[ゆけむり通信Vol.25]

5/28/1997
『アニー ANNIE』


明日への希望は20年の彼方へ

 20周年記念公演だそうだ。

 続編『アニー・ウォーバックス ANNIE WARBUCKS』を観たのが94年1月。
 こちらはブロードウェイのニール・サイモン劇場に看板までかかりながら資金難のため結局オフで幕を開ける(93年8月)という難産だったが、終の棲家となった(?)ヴァラエティ・アーツ劇場のロビーには、それ以前の苦闘の歴史を物語るように、様々な『アニー』のポスターに混じって『アニー2 ANNIE 2』というタイトルのポスターが何種類か飾られていた(タイトルを変えながら何度もトライアウトがなされたということだと思うのだが、どうだろう)。
 そうした続編への情熱は、そのまま1作目の知名度の高さと安定した商品価値を示していると言って間違いない。
 ちなみに、1作目の知名度に寄りかかって作られた続編は1作目に似て1作目を超えられず――つまりただの焼き直しに終わり、短い命を閉じた。

 ブロードウェイでの成功の後、いくつものカンパニーが地方を回り、あるいはいくつものプロダクションが作られ(もしかしたら今でも作られている?)、『アニー』はアメリカ全土津々浦々まで浸透していったのだと思う。それに加えて82年の映画化。
 アメリカ人が慣れ親しんだ十八番ミュージカル、それが『アニー』なわけだ。

 と、まあ、水曜マチネー、お子様方でいっぱいの劇場で新鮮味のない舞台を観ながら、そんなことばかり考えてしまった。

 ストーリーはごぞんじですよね。
 大恐慌まっただ中の1933年暮れ。ニューヨーク。
 女の子ばかりの孤児院でミス・ハニガンから虐待を受けていたアニーは、億万長者の事業家ウォーバックス氏に招かれる機会を得る。持ち前の陽気さで仕事一辺倒のウォーバックス氏の心をほぐしたアニーは、彼の養子になることになるのだが、そこに現れたのがアニーの両親を名乗る2人。実はミス・ハニガンの弟ルースターとその情婦(という呼び方が感じが出ますね。恋人なんだけど、ワルモノの場合はやっぱり、ね)リリーなのだが、善意の人たちはだまされそうになる。
 危うし、アニー!

 ちょっと『オリヴァー! OLIVER!』に似ていなくもない話だが、ここに大統領を登場させたのがミソ。いつも前向きなアニーから「Tomorrow」という歌を聴かされたF.D.R.(ローズヴェルト)がニュー・ディール政策を思いつくという、いかにもアメリカ人好みのホラ話が入ることで新味が加わった。
 が、それも20年前の話。
 脚本の荒さが目立つこの作品、『ガイズ・アンド・ドールズ GUYS AND DOLLS』『ハロー、ドリー! HELLO, DOLY!』のように時代を超えてよみがえるには決め手を欠いた。
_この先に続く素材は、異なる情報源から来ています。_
(* ===== verification/Erc20Registry.v ===== *)
(** * x/erc20: names, parameters and the registry of pairs

    What cleaning a token's name achieves, when the stored parameters can be read
    back, and that the three maps of the registry stay consistent. *)

From stdpp Require Import gmap strings list sorting.
From Stdlib Require Import ZArith Lia Ascii.
From S2P Require Import Prelude Bank EvmStateDB EvmKeeper EvmTransition Erc20Types Erc20Keeper.

Open Scope Z_scope.

(** ** Names *)
Fixpoint all_chars (p : ascii → bool) (s : string) : Prop :=
  match s with EmptyString => True | String c s => p c = true ∧ all_chars p s end.

Lemma filterString_all p s : all_chars p (filterString p s).
Proof. induction s as [|c s IH]; [done|]. simpl. destruct (p c) eqn:E; [by split|done]. Qed.

Lemma removeSpecialChars_all s : all_chars isNameChar (removeSpecialChars s).
Proof.
destruct s as [|c s]; [done|]. simpl. destruct (isLetter c) eqn:E; [|apply filterString_all].
split; [|apply filterString_all]. unfold isNameChar. by rewrite E.
Qed.

Lemma substring_all p s : ∀ n m, all_chars p s → all_chars p (String.substring n m s).
Proof.
induction s as [|c s IH]; intros n m Hs; [by destruct n, m|]. destruct Hs as [Hc Hs].
destruct n as [|n], m as [|m]; simpl; (done || by apply IH || by split; [|apply IH]).
Qed.

Lemma substring_short s : ∀ n m, (String.length (String.substring n m s) <= m)%nat.
Proof.
induction s as [|c s IH]; intros n m; [destruct n, m; simpl; lia|].
destruct n as [|n], m as [|m]; simpl; [lia|specialize (IH 0%nat m); lia|apply IH|apply IH].
Qed.

Lemma substring_no_longer s : ∀ n m, (String.length (String.substring n m s) <= String.length s)%nat.
Proof.
induction s as [|c s IH]; intros n m; [by destruct n, m|].
destruct n as [|n], m as [|m]; simpl; [lia|specialize (IH 0%nat m); lia|specialize (IH n 0%nat); lia|specialize (IH n (S m)); lia].
Qed.

Lemma prefix_length p s : String.prefix p s = true → (String.length p <= String.length s)%nat.
Proof.
revert s. induction p as [|c p IH]; intros [|c' s]; simpl; try (done || lia). destruct (ascii_dec c c'); [|done]. intros H%IH. lia.
Qed.

Lemma stripPrefixes_spec fuel : ∀ s, (String.length s <= fuel)%nat →
  let t := stripPrefixes fuel s in
  String.prefix "ibc/" t = false ∧ String.prefix "erc20/" t = false ∧
  (String.length t <= String.length s)%nat ∧ (all_chars isNameChar s → all_chars isNameChar t).
Proof.
induction fuel as [|fuel IH]; intros s Hs; cbv zeta.
{ destruct s; [done|simpl in Hs; lia]. }
cbn [stripPrefixes]. destruct (String.prefix "ibc/" s) eqn:E1; [|destruct (String.prefix "erc20/" s) eqn:E2; [|done]].
- pose proof (prefix_length _ _ E1) as Hp. cbn [String.length] in Hp.
  pose proof (substring_short s 4 (String.length s - 4)) as Hsub.
  destruct (IH (String.substring 4 (String.length s - 4) s)) as (I1 & I2 & I3 & I4); [lia|].
  split_and!; [done|done|lia|]. intros Hall. by apply I4, substring_all.
- pose proof (prefix_length _ _ E2) as Hp. cbn [String.length] in Hp.
  pose proof (substring_short s 6 (String.length s - 6)) as Hsub.
  destruct (IH (String.substring 6 (String.length s - 6) s)) as (I1 & I2 & I3 & I4); [lia|].
  split_and!; [done|done|lia|]. intros Hall. by apply I4, substring_all.
Qed.

(** A cleaned name has at most 128 bytes, all of them letters, digits, slashes or
    dashes, and cannot pass for a voucher or a wrapped token: it does not start with
    "ibc/" or "erc20/", whatever the contract calls itself. *)
Theorem sanitized_name name :
  let t := SanitizeERC20Name name in
  (String.length t <= 128)%nat ∧ all_chars isNameChar t ∧
  String.prefix "ibc/" t = false ∧ String.prefix "erc20/" t = false.
Proof.
cbv zeta. unfold SanitizeERC20Name, removeInvalidPrefixes. set (s := removeSpecialChars _).
set (s1 := if (128 <? String.length s)%nat then String.substring 0 128 s else s).
assert (H1 : (String.length s1 <= 128)%nat ∧ all_chars isNameChar s1).
{ unfold s1. destruct (128 <? String.length s)%nat eqn:E.
  - split; [apply substring_short|apply substring_all, removeSpecialChars_all].
  - apply Nat.ltb_ge in E. split; [done|apply removeSpecialChars_all]. }
destruct H1 as [H1 H2]. destruct (stripPrefixes_spec (String.length s1) s1 (le_n _)) as (I1 & I2 & I3 & I4).
split_and!; [lia|by apply I4|done|done].
Qed.

(** ** Parameters *)
Lemma substring_append_l a b : String.substring 0 (String.length a) (a +:+ b) = a.
Proof. induction a as [|c a IH]; simpl; [by destruct b|by rewrite IH]. Qed.
Lemma substring_all_of b : String.substring 0 (String.length b) b = b.
Proof. induction b as [|c b IH]; simpl; [done|by rewrite IH]. Qed.
Lemma substring_append_r a b : String.substring (String.length a) (String.length b) (a +:+ b) = b.
Proof. induction a as [|c a IH]; simpl; [apply substring_all_of|done]. Qed.

Lemma cut_join spare l : Forall (fun s => String.length s = addressLength) l → ∀ fuel,
  (String.length (joinAddresses l) <= fuel)%nat → cutAddresses fuel spare (joinAddresses l) = Ok l.
Proof.
induction 1 as [|a l Ha _ IH]; intros fuel Hf; [by destruct fuel|].
cbn [joinAddresses foldr] in *. change (foldr String.append ""%string l) with (joinAddresses l) in *.
change (String.append a (joinAddresses l)) with (a +:+ joinAddresses l)%string in *. rewrite append_length in Hf.
unfold addressLength in *. destruct fuel as [|fuel]; [lia|]. cbn [cutAddresses].
rewrite bool_decide_eq_false_2 by (intros E; apply (f_equal String.length) in E; rewrite append_length in E; simpl in E; lia).
rewrite (proj2 (Nat.ltb_ge _ _)) by (rewrite !append_length; unfold addressLength; lia).
unfold addressLength. rewrite append_length, Ha. replace (42 + String.length (joinAddresses l) - 42)%nat with (String.length (joinAddresses l)) by lia.
rewrite append_assoc. rewrite <- Ha, substring_append_r, substring_append_l, IH by lia. done.
Qed.

(** What is read of a value that is too short is at best longer than it. *)
Lemma cut_short spare bz : (0 < String.length bz < addressLength)%nat →
  cutAddresses (String.length bz) spare bz =
    if (String.length (bz +:+ spare) <? addressLength)%nat then Err (Plain "slice bounds out of range")
    else Ok [String.substring 0 addressLength (bz +:+ spare)].
Proof.
intros Hl. destruct (String.length bz) as [|n] eqn:E; [lia|]. cbn [cutAddresses].
rewrite bool_decide_eq_false_2 by (by intros ->). rewrite E. destruct (_ <? _)%nat; [done|].
replace (S n - addressLength)%nat with 0%nat by lia.
assert (Hs : ∀ m t, String.substring m 0 t = ""%string) by (induction m; destruct t; simpl; auto). rewrite Hs.
by destruct n.
Qed.

Lemma sortStrings_sorted l : StronglySorted string_le (sortStrings l).
Proof. apply (StronglySorted_merge_sort string_le). Qed.
Lemma sortStrings_perm l : sortStrings l ≡ₚ l.
Proof. apply merge_sort_Permutation. Qed.
Lemma sortStrings_idem l : sortStrings (sortStrings l) = sortStrings l.
Proof. apply (StronglySorted_unique string_le); [apply sortStrings_sorted..|apply sortStrings_perm]. Qed.

Section params.
Context `{EvmEnv} {B S A : Type} `{BankOps B} `{AuthKeeper A} `{EthAddresses} `{ReadBuffer}.
Variable evmDenom : denom.
Variable AccAddress : Address → addr.
Variable r : Restriction B S.
Variable Erc20Bytecode : string.
Abbreviation setParams := (SetParams evmDenom AccAddress r Erc20Bytecode).

Lemma SetParams_keys (w : Erc20World B S A) p w' :
  setParams w p = (Ok tt, w') →
  ∃ s, wStore w' = setParamKeys (mkParams (EnableErc20 p) (sortStrings (NativePrecompiles p)) (sortStrings (DynamicPrecompiles p))) s.
Proof.
unfold SetParams. destruct (Params_Validate _); [|done]. destruct (UpdateCodeHash _ _ _ _ _ _) as [[[]|] w1]; [|done].
intros [= <-]. by exists (wStore w1).
Qed.

(** Parameters that were set are read back, in order, as long as every precompile is
    written with its prefix.  The validation also accepts an address of 40 digits
    without one; once such an address is stored alone it is never read back: the read
    takes two bytes more, a panic unless the buffer behind the value happens to have
    them. *)
Theorem stored_params (w : Erc20World B S A) p w' :
  setParams w p = (Ok tt, w') →
  (Forall (fun a => String.length a = addressLength) (NativePrecompiles p ++ DynamicPrecompiles p) →
   GetParams (wStore w') =
     Ok (mkParams (EnableErc20 p) (sortStrings (NativePrecompiles p)) (sortStrings (DynamicPrecompiles p)))) ∧
  (∀ a, DynamicPrecompiles p = [a] → String.length a = 40%nat →
   ((String.length (spareBytes (joinAddresses [a])) < 2)%nat → GetParams (wStore w') = Err (Plain "slice bounds out of range")) ∧
   ∀ q, GetParams (wStore w') = Ok q → a ∉ DynamicPrecompiles q).
Proof.
intros (s & ->)%SetParams_keys. unfold GetParams, setParamKeys, getPrecompiles.
cbn [dynamicBytes nativeBytes erc20Enabled NativePrecompiles DynamicPrecompiles EnableErc20]. split.
- intros [Hn Hd]%Forall_app. rewrite <- (sortStrings_perm (NativePrecompiles p)) in Hn.
  rewrite <- (sortStrings_perm (DynamicPrecompiles p)) in Hd. rewrite !cut_join by done. cbn [mbind result_bind].
  unfold NewParams. by rewrite !sortStrings_idem.
- intros a -> Ha. assert (sortStrings [a] = [a]) as -> by done.
  assert (Hl : String.length (joinAddresses [a]) = 40%nat).
  { change (joinAddresses [a]) with (a +:+ "")%string. rewrite append_length, Ha. done. }
  rewrite (cut_short _ (joinAddresses [a])) by (rewrite Hl; unfold addressLength; lia). split.
  + intros Hs. by rewrite (proj2 (Nat.ltb_lt _ _)) by (rewrite append_length, Hl; unfold addressLength; lia).
  + intros q. destruct (_ <? _)%nat eqn:E; [done|]. apply Nat.ltb_ge in E. cbn [mbind result_bind].
    intros (l & _ & [= <-])%bind_Ok. unfold NewParams. cbn [DynamicPrecompiles]. rewrite sortStrings_perm. intros Hin.
    apply list_elem_of_singleton in Hin. apply (f_equal String.length) in Hin.
    rewrite substring_length, Ha in Hin by done. discriminate Hin.
Qed.
End params.

(** ** The registry *)
Section registry.
Context `{EthAddresses} `{!EthAddressesLaws _}.
Variable Sum : string → string.
Implicit Types (s : Erc20Store) (tp : TokenPair).

(** Pairs are stored under their identifier, and the two indices lead exactly to them. *)
Record pairs_wf s : Prop := {
  pw_id id tp : tokenPairs s !! id = Some tp → id = GetID Sum tp ∧ id ≠ ""%string;
  pw_erc20 a id : byERC20 s !! a = Some id → ∃ tp, tokenPairs s !! id = Some tp ∧ GetERC20Contract tp = a;
  pw_denom d id : byDenom s !! d = Some id → ∃ tp, tokenPairs s !! id = Some tp ∧ Denom tp = d;
  pw_indexed id tp : tokenPairs s !! id = Some tp → byERC20 s !! GetERC20Contract tp = Some id ∧ byDenom s !! Denom tp = Some id;
}.

(** Different pairs of the registry have different contracts and different coins. *)
Lemma pairs_distinct s id id' tp tp' : pairs_wf s → tokenPairs s !! id = Some tp → tokenPairs s !! id' = Some tp' →
  GetERC20Contract tp = GetERC20Contract tp' ∨ Denom tp = Denom tp' → tp = tp'.
Proof.
intros W E E' Heq. destruct (pw_indexed s W _ _ E) as [I1 I2]. destruct (pw_indexed s W _ _ E') as [J1 J2].
destruct Heq as [Heq|Heq]; [rewrite Heq, J1 in I1|rewrite Heq, J2 in I2]; naive_solver.
Qed.

Lemma SetToken_wf s tp : pairs_wf s → byERC20 s !! GetERC20Contract tp = None → byDenom s !! Denom tp = None →
  tokenPairs s !! GetID Sum tp = None → GetID Sum tp ≠ ""%string → pairs_wf (SetToken Sum tp s).
Proof.
intros [W1 W2 W3 W4] Ha Hd Hi Hne. split; unfold SetToken, SetERC20Map, SetDenomMap, SetTokenPair; simpl.
- intros id tp' [[<- <-]|[Hn E]]%lookup_insert_Some; [done|by apply W1].
- intros a id [[<- <-]|[Hn E]]%lookup_insert_Some; [exists tp; by rewrite lookup_insert_eq|].
  destruct (W2 a id E) as (tp' & E' & <-). exists tp'. split; [|done]. rewrite lookup_insert_ne; [done|congruence].
- intros d id [[<- <-]|[Hn E]]%lookup_insert_Some; [exists tp; by rewrite lookup_insert_eq|].
  destruct (W3 d id E) as (tp' & E' & <-). exists tp'. split; [|done]. rewrite lookup_insert_ne; [done|congruence].
- intros id tp' [[<- <-]|[Hn E]]%lookup_insert_Some; [by rewrite !lookup_insert_eq|]. destruct (W4 id tp' E) as [E1 E2].
  rewrite !lookup_insert_ne; [done|congruence..].
Qed.

Lemma SetTokenPair_wf s tp tp' id : pairs_wf s → tokenPairs s !! id = Some tp → Erc20Address tp' = Erc20Address tp →
  Denom tp' = Denom tp → pairs_wf (SetTokenPair Sum tp' s).
Proof.
intros [W1 W2 W3 W4] E Ea Ed. destruct (W1 id tp E) as [Hid Hne].
assert (Hg : GetID Sum tp' = id) by (unfold GetID in *; rewrite Ea, Ed; done).
assert (Hc : GetERC20Contract tp' = GetERC20Contract tp) by (unfold GetERC20Contract; by rewrite Ea).
split; unfold SetTokenPair; rewrite Hg; simpl.
- intros j t [[<- <-]|[Hn E']]%lookup_insert_Some; [by rewrite Hg|by apply W1].
- intros a j Hj. destruct (W2 a j Hj) as (t & Et & <-). destruct (decide (j = id)) as [->|Hn].
  + exists tp'. rewrite lookup_insert_eq. split; [done|]. naive_solver.
  + exists t. by rewrite lookup_insert_ne.
- intros d j Hj. destruct (W3 d j Hj) as (t & Et & <-). destruct (decide (j = id)) as [->|Hn].
  + exists tp'. rewrite lookup_insert_eq. split; [done|]. naive_solver.
  + exists t. by rewrite lookup_insert_ne.
- intros j t [[<- <-]|[Hn E']]%lookup_insert_Some; [rewrite Hc, Ed; by apply W4|by apply W4].
Qed.

Lemma DeleteTokenPair_wf s tp id : pairs_wf s → tokenPairs s !! id = Some tp → pairs_wf (DeleteTokenPair Sum tp s).
Proof.
intros W E. destruct (pw_id s W id tp E) as [-> _]. pose proof (pairs_distinct s) as Hdis.
destruct W as [W1 W2 W3 W4]. destruct (W4 _ _ E) as [Ea Ed].
split; unfold DeleteTokenPair, deleteDenomMap, deleteERC20Map, deleteTokenPair; simpl.
- intros j t [_ Ht]%lookup_delete_Some. by apply W1.
- intros a j [Hn Hj]%lookup_delete_Some. destruct (W2 a j Hj) as (t & Et & <-). exists t. split; [|done].
  rewrite lookup_delete_ne; [done|]. intros <-. naive_solver.
- intros d j [Hn Hj]%lookup_delete_Some. destruct (W3 d j Hj) as (t & Et & <-). exists t. split; [|done].
  rewrite lookup_delete_ne; [done|]. intros <-. naive_solver.
- intros j t [Hn Ht]%lookup_delete_Some. destruct (W4 j t Ht) as [E1 E2].
  rewrite !lookup_delete_ne; [done|intros Eq; rewrite Eq in Ed; naive_solver|intros Eq; rewrite Eq in Ea; naive_solver].
Qed.

Lemma findPair_Ok s token tp : findPair s token = Ok tp → ∃ id, tokenPairs s !! id = Some tp.
Proof.
unfold findPair, GetTokenPair. destruct (bool_decide _) eqn:E; [done|]. cbn [negb]. 
destruct (tokenPairs s !! _) eqn:E'; [|done]. intros [= <-]. by eexists.
Qed.

(** In a consistent registry a registered pair is found under its contract, however the
    address is written, and under its coin. *)
Lemma findPair_registered s id tp token : pairs_wf s → tokenPairs s !! id = Some tp →
  (if IsHexAddress token then HexToAddress token = GetERC20Contract tp else token = Denom tp) → findPair s token = Ok tp.
Proof.
intros W E Ht. destruct (pw_indexed s W _ _ E) as [Ea Ed]. destruct (pw_id s W _ _ E) as [_ Hne].
unfold findPair, GetTokenPair, GetTokenPairID. destruct (IsHexAddress token); subst; [rewrite Ht, Ea|rewrite Ed]; simpl;
  rewrite bool_decide_eq_false_2 by done; cbn [negb]; by rewrite E.
Qed.
End registry.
そういう意味では映画版の方がずっとよく出来ている(ちなみに、結末が違います)。

 役者でいきいきしているのは、ウォーバックス役のコンラッド・ジョン・シャック Conrad John Schuckと悪役の3人、ミス・ハニガン役ネル・カーター Nell Carter、ルースター役ジム・ライアン Jim Ryan、リリー役カレン・バイヤーズ・ブラックウェル Karen Byers-Blackwell。
 もともとそういう役回りなのだが、この人たちが出ていないと舞台が停滞して見える。

 中でコンラッド・ジョン・シャックは、初演のロングランの中で1年半ウォーバックスを演じた、とプレイビルにあるだけに堂に入ったものだが、もう1人、初演経験者が、しかもオリジナル・キャストがいる。
 F.D.R.役のレイモンド・ソーン Raymond Thorne。
 初演でもF.D.R.を演じていた。だけでなく、今確認したら、ヴァラエティ・アーツの『アニー・ウォーバックス』にも出てたんじゃない、F.D.R.役で。
 ごめんなさい、覚えてなくて。

 アニー役は最初の候補者が開幕直前にクビになり、訴訟を起こすの何のと大騒ぎになったりした。そのクビになった彼女は様々なメディアに登場して窮状を訴えた後、地方公演の『アニー』で主演することになったらしい。うーむ。
 最終的に主役の座を射止めたのがブリットニー・キッシンジャー Brittny Kissinger(8歳)。地方公演の『アニー・ウォーバックス』でアニーを演じたこともあるヴェテランで、無難な出来でした。
 他の子役たちも達者だが、驚くほどではなかった。

 “ファミリー・ミュージカル”(!)というものとしてはこれでいいのかもしれないが、『アニー』という作品を今ブロードウェイでリヴァイヴァルさせようというプロデューサーのねらいの曖昧さは、わざわざ(頼まれもしないのに)日本から観に来る僕のような観客にとっては大問題で、志としては『アニー・ウォーバックス』より後退していると言いきってしまいたい。
 金もうけ、けっこう。でも、それだけじゃブロードウェイの名がすたるでしょ。

 “20周年記念”というのは、宣伝用コピーであると同時に、プロデューサーの自分に対する言い訳ですね。